I was considering replacing my MacBook Pro 2013 with a new MBP. Unfortunately to get a machine of roughly the same specs as I had (formerly top-of-the line for 2013, 1 TB SSD, discrete SSD, etc) it now costs 33% more. To get the top of the range 2016 MBP it now costs 66% more. I wouldn't mind paying for this but I do a lot of OpenGL coding and the GPU on the MBPs is quite weak. So I've been looking for alternatives.
In addition to the Dell XPS i considered the Microsoft Surface Books, but their GPU is so-so.
Three manufacturers of great 15" laptops with decent GPUs are:
1) Origin PC, http://www.originpc.com/ - which has a thin laptop with moderate GPU power, and a heavier laptop with more power.
2) System76 has just released a laptop with a 4k display and a GTX 1070 GPU https://system76.com/laptops/o... - my friend has one with a 1080p display and it looks very good,
3) Razer also has an option of a small and light laptop with external GPU. The laptop is a bit small for me, but the external GPU is intriguing. http://www.razerzone.com/store...

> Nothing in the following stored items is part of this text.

(** The subset the specification names: letters, digits and the
    special-cased punctuation (backslash, underscore, backtick, braces,
    pipe). *)
Definition spec_stable (b : Z) : bool :=
  ((0x41 <=? b) && (b <=? 0x5A)) || ((0x61 <=? b) && (b <=? 0x7A))
  || ((0x30 <=? b) && (b <=? 0x39))
  || (b =? 0x5C) || (b =? 0x5F) || (b =? 0x60)
  || (b =? 0x7B) || (b =? 0x7D) || (b =? 0x7C).

(** An environment with conversion enabled, as the program starts. *)
Definition env0 : Env := mkEnv false true true (fun _ => false) 0.

(** ** C strings and numbers *)

(** A [char] array read as a C string: the bytes before the first NUL. *)
Fixpoint c_str (l : list Z) : list Z :=
  match l with
  | [] => []
  | c :: r => if c =? NUL then [] else c :: c_str r
  end.

Fixpoint list_eqb (a b : list Z) : bool :=
  match a, b with
  | [], [] => true
  | x :: a', y :: b' => (x =? y) && list_eqb a' b'
  | _, _ => false
  end.

Definition isspace (c : Z) : bool := (c =? 0x20) || ((0x09 <=? c) && (c <=? 0x0D)).
Definition isdigit (c : Z) : bool := (0x30 <=? c) && (c <=? 0x39).

Fixpoint skip_space (l : list Z) : list Z :=
  match l with
  | c :: r => if isspace c then skip_space r else l
  | [] => []
  end.

Fixpoint digits_val (l : list Z) (acc : Z) : Z :=
  match l with
  | c :: r => if isdigit c then digits_val r (10 * acc + (c - 0x30)) else acc
  | [] => acc
  end.

Definition LONG_MAX : Z := 2 ^ 63 - 1.
Definition LONG_MIN : Z := - 2 ^ 63.
Definition INT_MAX : Z := 2 ^ 31 - 1.

(** [strtol(s, NULL, 10)] on an LP64 platform: white space, an optional
    sign, decimal digits; out-of-range values are clamped. *)
Definition strtol (l : list Z) : Z :=
  let l := skip_space l in
  let v := match l with
           | c :: r => if c =? 0x2D then - digits_val r 0
                       else if c =? 0x2B then digits_val r 0
                       else digits_val l 0
           | [] => 0
           end in
  Z.max LONG_MIN (Z.min LONG_MAX v).

(** Conversion to [int] and to [unsigned int] (32 bits, two's complement). *)
Definition to_int (v : Z) : Z := (v + 2 ^ 31) mod 2 ^ 32 - 2 ^ 31.
Definition to_unsigned (v : Z) : Z := v mod 2 ^ 32.

(** [atoi] as the C library has it: [(int) strtol(s, NULL, 10)]. *)
Definition atoi (l : list Z) : Z := to_int (strtol l).

Fixpoint dec_digits (fuel : nat) (n : Z) (acc : list Z) : list Z :=
  match fuel with
  | O => acc
  | S f => let acc' := (0x30 + n mod 10) :: acc in
           if n <? 10 then acc' else dec_digits f (n / 10) acc'
  end.

(** [std::to_string] and [operator<<] on an integer: decimal, with a
    minus sign when negative.  A number has no more decimal digits than
    binary ones, which bounds the recursion. *)
Definition to_string (n : Z) : list Z :=
  if n <? 0 then 0x2D :: dec_digits (S (Z.to_nat (Z.log2 (- n)))) (- n) []
  else dec_digits (S (Z.to_nat (Z.log2 n))) n [].

(** ** Input streams

    A [std::ifstream] over a file: the file's bytes, the get position
    and the two state bits the program can reach (no read error is
    modelled, so [badbit] never is set).  Every operation starts with
    the sentry of an unformatted input function: on a stream that is not
    [good()] it sets [failbit] and does nothing else. *)

Record istream := mkIS {
  buf : list Z;
  pos : nat;
  eofbit : bool;
  failbit : bool
}.

Definition open (data : list Z) : istream := mkIS data 0 false false.
Definition good (s : istream) : bool := negb (eofbit s) && negb (failbit s).
Definition set_fail (s : istream) : istream := mkIS (buf s) (pos s) (eofbit s) true.
Definition rest (s : istream) : list Z := skipn (pos s) (buf s).

(** [in.get(c)]: [None] leaves [c] as it was. *)
Definition is_get (s : istream) : option Z * istream :=
  if good s then
    match rest s with
    | b :: _ => (Some b, mkIS (buf s) (S (pos s)) false false)
    | [] => (None, mkIS (buf s) (pos s) true true)
    end
  else (None, set_fail s).

(** [in.get()] handed to [fputc]: end of file is [EOF], written as 0xFF. *)
Definition is_get_int (s : istream) : Z * istream :=
  match is_get s with
  | (Some b, s') => (b, s')
  | (None, s') => (0xFF, s')
  end.
Lemma generated_series_is_well_formed_witness :
  let rnd := fun _ : nat => 0.5 in
  let isoDate := fun _ : Z => ""%string in
  exists series k' p,
    generateMockStockData rnd isoDate "TSLA" 252 0 = Some (series, k') /\
    length series = 252%nat /\
    nth_error series 251 = Some p /\
    date p = isoDate (Z.of_nat 251 - Z.of_nat 252)%Z /\
    candle p.
Proof.
  apply (generated_series_is_well_formed (fun _ => 0.5) (fun _ => ""%string)
           "TSLA" 252 0 251).
  - intros j. lra.
  - simpl. intros H.
    repeat (destruct H as [H | H]; [discriminate |]). contradiction.
  - lia.
Defined.

End GeneratorSeriesProps.

(* ================================================================= *)
(** ** The backtest: dates and the cash state *)

Module BacktestTraceProps.
Import Analytics Analytics.Backtest IndicatorValueProps.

I haven't made up my mind which to get. But I hope this may be of some interest to anyone else who'd like a bit more GPU power than the Apple MBP can give, without having to haul a brick.
If the laptop you are getting does not have Windows XP or 7, then don't bother.
Don't get a laptop with Windows 8. DEFINITELY DO NOT GET ONE WITH WINDOWS 10. YOU FOOL. D:
That's the way it must appear to some users of Windows 10!
You can run Windows under Linux using Virtual Box on the Chromebook.
No speed penalty because Linux is native on the Chromebook.
I don't read your sig. Why are you reading mine?
What's the point really? I think the market has more than proven that software trumps over and over hardware everytime new models for x or y brand comes out.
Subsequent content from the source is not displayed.